Kublacon '12...as a writer Part 2

So most of the games I played in had a power differential between characters.  Even if the character sheets themselves were balanced (which is not even remotely the case in many games), certain characters are simply more powerful.  Perhaps they have more allies, more information, or have character goals that largely involve maintaining the status quo--which is always easier than rocking the boat.  I played a game on Sunday where every character wanted the dying man on the table to die--including the doctor watching over him--but it still took an act of subterfuge to do so.

In that same game I played a relatively minor character trying to secure my inheritance from my cousins.  I managed to accomplish all my character goals and even stuck it to the crazy widow (not literally) while doing so.  However, in doing so, I also allowed my grand-uncle to become an evil immortal, and my grand-aunt to bind a demon to her.  I had no idea about these "higher paygrade" plots until the wrap up of the game.  The only thing I even heard in character was about a "family curse."  So I spent most of the game doing my own thing outside of the main plot line.  Though I was doing my own thing VERY WELL, I was pretty much oblivious compared to the full story.  Killing Christian Vozza accomplished my goals...and ushered in horrific evil.  My bad.

Most games have a dynamic like this at some level.  Not every character understands every plot, and some characters just aren't that central to what could be called the main arc of the game.  They dig their claws into their own sub-plots and hang on, but at the end of the day, even if they tear off a huge chunk, it is not the whole game. I could only experience that plot from a minor character's perspective so I crashed into my minor plot with the force of a big rig....with a piercing ram.

I should take a minute to step down from the "...as a writer" podium for a second, and just make a caveat as someone who has played in LARPs for over a decade, and run and written several as well.  It's hard on a GM to write a balanced game.  They try, but any perfectly balanced game would come out feeling contrived.  For a game to feel real, there have to be social dynamics that aren't fair, wealth disparities that aren't fair, and even sometimes character sheets that just aren't fair.  We've all know the person that is just better than us.  Stronger, smarter, better looking, more erudite, more sophisticated, and more charismatic.  (Mine is named Dr. W.)  It's just not fair, but that's life.  In real life not every good looking person is dumb, and not everyone who is smart is hopelessly weak.  And those who struggle to maintain the status quo (in our culture's case white, heterosexual males) have an easier time of it than those rocking the boat to actually affect change. And so LARP's have to ride that sweet spot between realism and balance.

And so does fiction.

We haven't dug deep into the conventions of plot yet, but a plot must be a struggle between two relatively balanced forces.  This may not refer to the external plot, but it has to refer to something.  There has to be a lack of certainty within the reader as to what the outcome will be and a possibility for change.  A LARP where one side can't lose would be boring for all but the most masochistic and/or sadistic (depending on the faction they were on) and a story where the outcome is a foregone conclusion would be equally uninteresting.  One of the reasons The Last Starfighter sucked so epically bad was that the bad guys seemed pretty much put there only to get the absolute shit kicked out of them.  To this day, one of the most recognizable pop culture lines is "Bzzzzzzzzzzzzzzzzzzzzzztclick.  We die."  Cause that's pretty much all they did.
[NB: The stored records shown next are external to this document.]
(** A refinement exports at most one segment more than the limit allows, earlier
    items counted with what they declare, and every segment it exports is empty or
    has the full size; provided the calls for builders touch no exports. *)
Theorem refine_exports (fuel : nat) (core sv t : Z) (n : Hash) (x : XContext) (machine : VMGo) (r : Result) (segments : list (list Z))
    (HW : ∀ k, keeps (inner k) fetchWitness) (HU : ∀ k, keeps (inner k) fetchUBT) (HB : earlier_exports W <= MaxExports + 1)
    (HE : ExecuteRefine W fetchWitness fetchUBT fuel core sv t n x machine = Ok (r, segments)) :
  Forall segment segments ∧ earlier_exports W + len segments <= MaxExports + 1.
Proof using Type. by apply (exports_bounded W fetchWitness fetchUBT HW HU fuel core sv t n x machine r). Qed.

(** [POKE] of a readable range of the caller into a writable range of the
    machine. *)
Lemma poke_ok s m : Mode (acc s) = ModeRefine → wf_ram (Ram (exec s)) → VMs (acc s) !! u32 (arg s 7) = Some m → wf_ram (Ram m) →
  let z := u32 (arg s 10) in 0 < z → range_in readable (Ram (exec s)) (u32 (arg s 8)) z → range_in writable (Ram m) (u32 (arg s 9)) z →
  ∃ e ram, hostPoke s = Some (tt, mkHost e (set_VMs (<[u32 (arg s 7) := set_Ram ram m]> (VMs (acc s))) (acc s))) ∧
    arg (mkHost e (acc s)) 7 = OK ∧ wf_ram ram ∧ range_in readable ram (u32 (arg s 9)) z ∧
    mem_range ram (u32 (arg s 9)) (Z.to_nat z) = mem_range (Ram (exec s)) (u32 (arg s 8)) (Z.to_nat z).
Proof using Type.
  intros HM HW HV Wm z Hz HR HT. pose proof (u32_range (arg s 10)) as Uz. fold z in Uz. unfold hostPoke.
  unfold mbind at 1, host_bind at 1, get. rewrite HM. rewrite bool_decide_false by auto.
  do 4 (unfold mbind at 1, host_bind at 1; rewrite readReg_arg by (done || lia)). unfold mbind at 1, host_bind at 1.
  rewrite readRAM_ok by (done || apply u32_range || (fold z; done) || (fold z; unfold is_u32 in *; lia)). fold z. change (negb (OK =? OK)) with false. cbv iota.
  rewrite HV. set (data := mem_range _ _ _).
  assert (length data = Z.to_nat z) as HL by apply length_mem_range. assert (len data = z) as HL' by (unfold len; lia).
  destruct (WriteRAMBytes_ok m (u32 (arg s 9)) data) as (ram & -> & W' & _ & R' & _ & M').
  { done. } { apply u32_range. } { by apply mem_range_bytes. } { unfold is_u32 in *; lia. } { by rewrite HL'. }
  change (negb (OK =? OK)) with false. cbv iota. unfold mbind at 1, host_bind at 1, setMachine, modify.
  destruct (reply_ok OK (mkHost (exec s) (set_VMs (<[u32 (arg s 7):=set_Ram ram m]> (VMs (acc s))) (acc s)))) as (e & -> & _ & _ & A7); [done|done|].
  exists e, ram. rewrite HL', HL in *. done.
Qed.
(** C21. The root of a tree brings its committed map back. The entries of the tree
    are in the database as [Flush] writes them ([holds]; a tree built from a list
    has others) and are still there, none replaced ([writeBatch σ ⊆ writeBatch σ']),
    as after any number of flushes ([Flush_commits]); then, whatever such tree is
    current, [SetRoot] succeeds, reads every key as the old tree did, and drops
    staged changes. *)
Theorem SetRoot_restores (σ σ' : Store) (t t0 : MerkleTree) (m m0 : kvmap) : holds σ t m → holds σ' t0 m0 → writeBatch σ ⊆ writeBatch σ' →
  ∃ r t' σ'', GetRoot t σ = Ok r ∧ SetRoot r t0 σ' = Ok ((t', None), σ'') ∧ holds σ'' t' m ∧ holds σ'' t0 m0 ∧
    stagedInserts t' = ∅ ∧ stagedDeletes t' = ∅ ∧
    (∀ key, Forall is_byte key → Get key t' σ'' = Get key (ClearStagedOps t) σ).
Proof using HL.
  intros HH HH0 HW. destruct (ho_tree _ _ _ HH) as (F & HT & _).
  destruct (SetRoot_spec σ' t0 m0 m HH0 (holds_keys _ _ _ HH)) as (t' & σ'' & E & HH' & EC & HH0' & EW).
  { etransitivity; [exact (ho_stored _ _ _ HH)|done]. }
  exists (root 0 m), t', σ''. split_and!; [by eapply GetRoot_spec|done..|by rewrite EC|by rewrite EC|].
  intros key HB. rewrite (Get_spec _ _ _ _ HH' HB), (Get_spec _ _ _ _ (clear_holds _ _ _ HH) HB), EC. by rewrite !clear_view.
Qed.

(** C24. The tree built from a list and the tree that was changed step by step
    have the same root when they hold the same map. *)
Theorem built_root (σ σ1 : Store) (t : MerkleTree) (m : kvmap) ds kvs data : holds σ t m → ds ≡ₚ elements (stagedDeletes t) →
  kvs ≡ₚ map_to_list (stagedInserts t) → sound (log σ (trail m ds kvs)) → NoDup data.*1 → list_to_map data = view t m →
  ∃ h t' σ' b σ1', Flush ds kvs t σ = Ok ((t', h), σ') ∧ NewMerkleTreeWithBackend data σ1 = Ok (b, σ1') ∧ GetRoot b σ1' = Ok h.
Proof using HL.
  intros HH PD PI HS ND ED. destruct (Flush_spec σ t m ds kvs HH PD PI HS) as (t' & σ' & E & HH' & _).
  exists (root 0 (view t m)), t', σ'. unfold NewMerkleTreeWithBackend. destruct data as [|kv data].
  - exists (mkTree None ∅ ∅), σ1. split_and!; [done..|]. rewrite <- ED. rewrite root_empty. done.
  - destruct (build_ok 257 0 (kv :: data) (view t m) σ1 maxDepth) as (l & σ2 & F & EB & T & _); try done; [lia|unfold maxDepth; lia|apply prefixed_0; by eapply holds_keys|].
    exists (mkTree (Some l) ∅ ∅), σ2. split_and!; [done| |by eapply GetRoot_spec].
    change (len (kv :: data) =? 0) with false. cbv iota. by rewrite (exec_bind _ _ _ _ _ EB).
Qed.

(** The path that [Trace] returns for a committed key verifies against the
    root, and has at most 256 steps; for any other key it fails. *)
Theorem Trace_verifies σ t m key : holds σ t m → Forall is_byte key → let k := trieNormalizeKey32 key in
  match m !! k with
  | Some v => ∃ r path, GetRoot t σ = Ok r ∧ Trace key t σ = Ok path ∧ VerifyRaw k v r path = true ∧ (length path <= 256)%nat
  | None => Trace key t σ = Err (if decide (Root t = None) then EmptyTree else KeyNotFound)
  end.
Proof using HL.
  intros HH HB k. destruct (ho_tree _ _ _ HH) as (F & HT & _). pose proof (normalize_ok _ HB) as K.
  pose proof (tracePath_ok σ 0 (Root t) m F k HT K ltac:(lia)) as HP. unfold Trace. fold k.
  destruct (m !! k) as [v|] eqn:Ek.
  - destruct HP as (path & EP & EF & HLn & _). exists (root 0 m), path. split_and!; [by eapply GetRoot_spec| | |lia].
    + destruct (Root t); [done|]. inversion HT; subst. by rewrite lookup_empty in Ek.
    + unfold VerifyRaw, trieCompareBytes. apply bool_decide_eq_true. done.
  - destruct (Root t); [rewrite decide_False by done|rewrite decide_True by done]; done.
Qed.

(** C22. A path of hashes that verifies against the root of a tree is about a
    value of the tree, under a key with the same first 31 bytes, unless two of
    the strings hashed on the way have hashes with the same last 255 bits. *)
Theorem VerifyRaw_sound σ t m k v r path : holds σ t m → GetRoot t σ = Ok r → Forall (λ h, length h = 32%nat) path →
  no_clash (tree_strings 257 0 m ++ path_strings k v path 0) → VerifyRaw k v r path = true →
  ∃ k', m !! k' = Some v ∧ resize 31 0 k' = resize 31 0 k.
Proof using HL.
  intros HH ER HP NC HV. destruct (ho_tree _ _ _ HH) as (F & HT & _). rewrite (GetRoot_spec _ _ _ _ HT) in ER. injection ER as <-.
  unfold VerifyRaw, trieCompareBytes in HV. apply bool_decide_eq_true in HV.
  eapply (path_sound _ k v NC path 0 m); try done; [lia|apply prefixed_0; by eapply holds_keys| | |by rewrite HV].
  - intros x Hx. apply elem_of_app. by left.
  - intros x Hx. apply elem_of_app. by right.
Qed.
Lemma lenientPath_ok σ t M k : holds σ t M → key_ok k → ∃ path, lenientPath (Root t) k σ = Ok path.
Proof using HL.
  intros HH K. destruct (ho_tree _ _ _ HH) as (F & HT & _). unfold lenientPath. destruct (Root t) as [r|] eqn:ER; [|by eexists].
  assert (∀ n d p m F, tree_at (nodes σ) d p m F → getPath_loop n p k d σ ≠ Crash) as HP.
  { clear -K HL. induction n as [|n IH]; intros d p m F HT; [done|].
    destruct HT as [d|d l E|d l j w E HK|d l pl pr m Fl Fr E HS Hd' TL TR HD HlL HlR]; cbn [getPath_loop]; [done|..];
      rewrite E; cbn [or_crash mbind res_bind]; (destruct (key_is _ _); [done|]); cbn [Left Right emptyNode Hash].
    - pose proof (IH (S d) None ∅ ∅ (ta_nil _ _)) as NC. by destruct (trieBit k d), (getPath_loop n None k (S d) σ).
    - pose proof (IH (S d) None ∅ ∅ (ta_nil _ _)) as NC. by destruct (trieBit k d), (getPath_loop n None k (S d) σ).
    - destruct (trieBit k d); [pose proof (IH _ _ _ _ TR) as NC|pose proof (IH _ _ _ _ TL) as NC]; by destruct (getPath_loop n _ k (S d) σ). }
  pose proof (HP (levels k 0) 0%nat (Some r) M F HT) as NC. unfold getPath. destruct (getPath_loop _ _ _ _ _); [by eexists..|done].
Qed.

Lemma from_ok (σ : Store) (t : MerkleTree) (M : kvmap) (start stop : list Z) (mx : Z) : holds σ t M → ∀ (d : nat) (p : option loc) (m : kvmap) (F : gset loc), tree_at (nodes σ) d p m F → (∀ k v, m !! k = Some v → M !! k = Some v) →
  (d <= 256)%nat → ∀ fuel s, (258 - d <= fuel)%nat →
  ∃ s', getTreeContentIncludeKey fuel (Root t) p start stop mx σ s = Ok s' ∧
    seen_from s' = foldl (visit_from (resize 32 0 start) (resize 32 0 stop) mx) (seen_from s) (listing d m).
Proof using HL.
  intros HH d p m F HT. pose proof (ho_sound _ _ _ HH) as HS0.
  induction HT as [d|d l E|d l j w E HK|d l pl pr m Fl Fr E HS Hd' TL IHL TR IHR HD HlL HlR]; intros HM Hd fuel s Hf; (destruct fuel as [|fuel]; [lia|]).
  - exists s. by rewrite listing_empty.
  - cbn [getTreeContentIncludeKey]. rewrite listing_empty. destruct (_ || _) eqn:EF; [by exists s|]. rewrite E. cbn [or_crash mbind res_bind].
    rewrite (nodeValue_branch σ t M) by done. cbn [mbind res_bind]. apply orb_false_iff in EF as [_ EF]. cbn [ended add_boundary]. rewrite EF.
    eexists. split; [reflexivity|done].
  - cbn [getTreeContentIncludeKey]. rewrite listing_leaf. cbn [foldl]. unfold visit_from, seen_from at 2. cbn [fst snd]. destruct (_ || _) eqn:EF; [by exists s|].
    rewrite E. cbn [or_crash mbind res_bind]. rewrite (nodeValue_leaf σ t M _ j w) by (done || apply HM, lookup_singleton_eq). cbn [mbind res_bind].
    cbn [Key default id Hash]. rewrite (ko_length _ HK). destruct (lenientPath_ok σ t M j HH HK) as (path & EP). apply orb_false_iff in EF as [_ EF].
    destruct (bool_decide (j = resize 32 0 start)) eqn:EJ.
    + rewrite EP, orb_true_r. cbn [mbind res_bind findKey set_findKey]. rewrite !leaf_is_leaf, andb_true_r.
      destruct (_ && _), (bool_decide (resize 32 0 stop = j)); cbn; rewrite ?EF; (eexists; split; [reflexivity|]; unfold seen_from; cbn; by rewrite ?EF).
    + rewrite orb_false_r. cbn [mbind res_bind findKey add_boundary]. destruct (findKey s) eqn:EK; [|cbn; rewrite EF; eexists; split; [reflexivity|]; unfold seen_from; cbn; by rewrite EK, EF].
      rewrite !leaf_is_leaf, andb_true_r.
      destruct (_ && _), (bool_decide (resize 32 0 stop = j)); cbn; rewrite ?EF; (eexists; split; [reflexivity|]; unfold seen_from; cbn; by rewrite ?EK, ?EF).
  - cbn [getTreeContentIncludeKey]. destruct (_ || _) eqn:EF; [exists s; split; [done|]; unfold seen_from; by rewrite visit_from_full|].
    rewrite E. cbn [or_crash mbind res_bind]. rewrite (nodeValue_branch σ t M) by done. cbn [mbind res_bind]. apply orb_false_iff in EF as [_ EF].
    cbn [ended add_boundary]. rewrite EF. rewrite (branch_not_leaf _ σ d _ _ _ m Fl Fr HS0) by done. cbn [Left Right].
    rewrite listing_branch, foldl_app by lia.
    assert (∀ b k v, side d b m !! k = Some v → M !! k = Some v) as HMs by (intros b k v; rewrite side_lookup; destruct (decide _); [apply HM|done]).
    destruct (IHL (HMs false) ltac:(lia) fuel (add_boundary (root d m) s) ltac:(lia)) as (s1 & E1 & S1). cbn [Hash]. rewrite E1. cbn [mbind res_bind].
    destruct (IHR (HMs true) ltac:(lia) fuel s1 ltac:(lia)) as (s2 & E2 & S2). exists s2. split; [done|]. by rewrite S2, S1.
Qed.

(** * Range queries *)

Lemma maxDepth_enough : (258 - 0 <= maxDepth)%nat.
Proof using Type. unfold maxDepth. lia. Qed.

#[local] Opaque getTreeContent getTreeContentIncludeKey getValue_loop maxDepth.

Lemma start_value (σ : Store) (t : MerkleTree) (m : kvmap) (start : list Z) : holds σ t m → Forall is_byte start →
  getFromStorageLocked (Root t) (resize 32 0 start) σ = Ok (m !! resize 32 0 start).
Proof using HL.
  intros HH HB. destruct (ho_tree _ _ _ HH) as (F & HT & _). apply (getValue_ok σ 0 (Root t) m F); [done|by apply normalize_ok|lia|apply HH..].
Qed.

Lemma GetStateByRange_tree (σ : Store) (t : MerkleTree) (l : loc) (start stop : list Z) (mx : Z) (v : option (list Z)) : Root t = Some l →
  getFromStorageLocked (Root t) (resize 32 0 start) σ = Ok v →
  GetStateByRange start stop mx t σ =
    s ← match v with
        | Some _ => getTreeContentIncludeKey maxDepth (Root t) (Root t) start stop mx σ (mkRange [] 0 [] false false)
        | None => getTreeContent maxDepth (Root t) (Root t) start stop mx σ (mkRange [] 0 [] false false)
        end;
    Ok (foundkv s, boundaryNodes s).
Proof using HL. intros ER ES. unfold GetStateByRange. rewrite ES. generalize maxDepth. intros n. destruct (Root t); [|done]. by destruct v. Qed.

(** A start that is not stored is ignored, and so is the end. *)
Lemma range_absent (σ : Store) (t : MerkleTree) (m : kvmap) (start stop : list Z) (mx : Z) : holds σ t m → Forall is_byte start → m !! resize 32 0 start = None →
  ∃ b, GetStateByRange start stop mx t σ = Ok ((foldl (visit mx) ([], 0) (listing 0 m)).1, b).
Proof using HL.
  intros HH HB EN. pose proof (start_value σ t m start HH HB) as ES. destruct (ho_tree _ _ _ HH) as (F & HT & _).
  destruct (Root t) as [l|] eqn:ER.
  2: { exists []. unfold GetStateByRange. rewrite ER. inversion HT; subst. by rewrite listing_empty. }
  rewrite <- ER in HT, ES. rewrite (GetStateByRange_tree σ t l start stop mx _ ER ES), EN.
  destruct (content_ok σ t m start stop mx HH 0 (Root t) m F HT (λ k v E, E) ltac:(lia) maxDepth (mkRange [] 0 [] false false) maxDepth_enough) as (s' & E & HS).
  rewrite E. exists (boundaryNodes s'). change ([], 0) with (seen (mkRange [] 0 [] false false)). by rewrite <- HS.
Qed.

Lemma from_skips start stop mx l : Forall (λ kv, kv.1 ≠ start) l → foldl (visit_from start stop mx) ([], 0, false, false) l = ([], 0, false, false).
Proof using Type.
  induction 1 as [|kv l Hne _ IH]; [done|]. cbn [foldl]. rewrite <- IH at 2. f_equal. unfold visit_from.
  destruct (_ || _); [done|]. cbn [orb]. by rewrite bool_decide_false.
Qed.

Lemma from_stays start stop mx l acc : Forall (λ kv, CompareKeys start kv.1 = -1) l → (foldl (visit_from start stop mx) acc l).1.1.1 = acc.1.1.1.
Proof using Type.
  intros HF. revert acc. induction HF as [|kv l HC _ IH]; intros [[[found size] started] over]; [done|]. cbn [foldl]. rewrite IH. unfold visit_from.
  destruct (_ || _); [done|]. destruct (_ || _); [|done]. rewrite HC. done.
Qed.

Lemma compare_refl k : CompareKeys k k = 0.
Proof using Type. induction k as [|b k IH]; [done|]. cbn. by rewrite Z.ltb_irrefl. Qed.

(** A start that is stored is all that is ever found. *)
Lemma range_stored (σ : Store) (t : MerkleTree) (m : kvmap) (start stop v : list Z) (mx : Z) : holds σ t m → Forall is_byte start →
  m !! resize 32 0 start = Some v → 0 < mx →
  ∃ b, GetStateByRange start stop mx t σ =
    Ok (if 0 <=? CompareKeys (resize 32 0 stop) (resize 32 0 start) then [(take 31 (resize 32 0 start), v)] else [], b).
Proof using HL.
  intros HH HB ES' Hmx. pose proof (start_value σ t m start HH HB) as ES. destruct (ho_tree _ _ _ HH) as (F & HT & _).
  set (k := resize 32 0 start) in *. pose proof (holds_keys _ _ _ HH) as HK. assert (key_ok k) as K by (apply HK; by eexists).
  destruct (Root t) as [l|] eqn:ER; [|inversion HT; subst; by rewrite lookup_empty in ES']. rewrite <- ER in HT, ES.
  rewrite (GetStateByRange_tree σ t l start stop mx _ ER ES), ES'.
  destruct (from_ok σ t m start stop mx HH 0 (Root t) m F HT (λ k v E, E) ltac:(lia) maxDepth (mkRange [] 0 [] false false) maxDepth_enough) as (s' & E & HS).
  rewrite E. exists (boundaryNodes s'). change (foundkv s') with (seen_from s').1.1.1. fold k in HS.
  change (seen_from (mkRange [] 0 [] false false)) with ([] : list (list Z * list Z), 0, false, false) in HS.
  rewrite ok_bind. do 2 f_equal. change (foundkv s') with (seen_from s').1.1.1. rewrite HS. clear E HS s'.
  assert ((k, v) ∈ listing 0 m) as Hin by (apply (listing_elem 257); [done|lia|by apply prefixed_0|done]).
  pose proof (listing_sorted 257 0 m eq_refl ltac:(lia) (prefixed_0 m HK)) as HSo.
  assert (∀ a w, (a, w) ∈ listing 0 m → key_ok a) as HKl by (intros a w Ha; apply (listing_elem 257) in Ha; [apply HK; by eexists|done|lia|by apply prefixed_0]).
  apply list_elem_of_split in Hin as (l1 & l2 & EL). rewrite EL in HSo, HKl |- *. rewrite foldl_app. cbn [foldl].
  rewrite (from_skips k (resize 32 0 stop) mx l1).
  2: { apply Forall_forall. intros a Ha Ek. apply StronglySorted_app in HSo as [HSo _]. specialize (HSo a (k, v) Ha ltac:(left)). rewrite Ek in HSo. by apply before_ne in HSo. }
  rewrite from_stays.
  2: { apply StronglySorted_app in HSo as (_ & _ & HSo). apply StronglySorted_inv in HSo as [_ HSo]. rewrite Forall_forall in HSo |- *. intros [a w] Ha.
       apply before_compare; [done| |by apply (HSo _ Ha)]. apply (HKl a w), elem_of_app. right. by right. }
  unfold visit_from. cbn [fst snd]. rewrite (proj2 (Z.leb_gt mx 0)) by lia. cbn [orb]. rewrite bool_decide_true by done. rewrite compare_refl. cbn [Z.leb andb].
  change (0 <=? 0) with true. cbn [andb]. by destruct (0 <=? _).
Qed.

(** * Everything at once *)

Definition total (l : list (list Z * list Z)) : Z := foldr (λ kv n, 31 + len kv.2 + n) 0 l.

Lemma total_nonneg l : 0 <= total l.
Proof using Type. induction l as [|kv l IH]; simpl; unfold len in *; lia. Qed.

Lemma visit_all mx l : mx <= 2 ^ 32 → ∀ found size, 0 <= size → size + total l < mx →
  (foldl (visit mx) (found, size) l).1 = found ++ ((λ kv, (take 31 kv.1, kv.2)) <$> l).
Proof using Type.
  intros Hmx. induction l as [|kv l IH]; intros found size Hs Ht; cbn [foldl fmap list_fmap]; [by rewrite app_nil_r|]. cbn [total foldr] in Ht.
  fold (total l) in Ht. pose proof (total_nonneg l). assert (0 <= len kv.2) as Hl by (unfold len; lia).
  unfold visit at 2. cbn [fst snd]. rewrite (proj2 (Z.leb_gt mx size)) by lia. unfold u32. rewrite (Z.mod_small (31 + len kv.2)), (Z.mod_small (size + _)) by lia.
  rewrite IH by lia. by rewrite <- app_assoc.
Qed.

Lemma visit_grows mx l acc : acc.1 ≠ [] → (foldl (visit mx) acc l).1 ≠ [].
Proof using Type.
  revert acc. induction l as [|kv l IH]; intros acc Ha; [done|]. cbn [foldl]. apply IH. unfold visit. destruct (mx <=? acc.2); [done|]. cbn [fst].
  intros E. apply app_eq_nil in E as [_ E]. done.
Qed.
Yet in life, those things occur all the time.  There are people incapable of change.  There are forces so utterly unbalanced that the outcome of conflict between them is comically predictable.  There are people who are just better than you.  These things are depressingly realistic, but they don't make for interesting stories.  (Even in "high art" writing, when things are overly banal and gritty in their realism, there is usually a balance of internal forces that often doesn't exactly mirror reality.)  When we know how stories end, we read them because they tickle that part of us that yearns for something different to happen, but even the most predictable Greek tragedies have moments where it could have gone differently...where you yearn that just this ONE TIME the character will overcome the circumstance of their tragic heroism.

Fiction and LARPs have the same basic problem of creating a situation of balanced forces that is convoluted but appears to be realistic.  One of the most artistic things writers do is find ways to explore emotional themes of balance within while the physical realities are either more realistically imbalanced or are pedestrian to the point of banality.  Woolf's exploration of the balance between possessive love and liberating love in Mrs. Dalloway would be a classic example.  Externally all they did was wander around and have lunch and shit.  The balanced forces were within.

One of the ways to be true to this is to be true to characters.  When you see a story as a dichotomy between two forces everyone seems to fall on one side of a line or another and balancing those forces can get really ham-handed.  (This is one of the main reasons you tease theme out of what you've written in later drafts instead of bursting in, themes blazing.)  But in reality you don't have a single plot arc.  (You do, but that's not your only arc.)  You have multiple character arcs that are all about different forces and different goals and different outcomes.  Each character is not a tool in your plot, they are their own main character and even minor characters are working hard to kill their uncle and secure their inheritance.  Metaphorically speaking.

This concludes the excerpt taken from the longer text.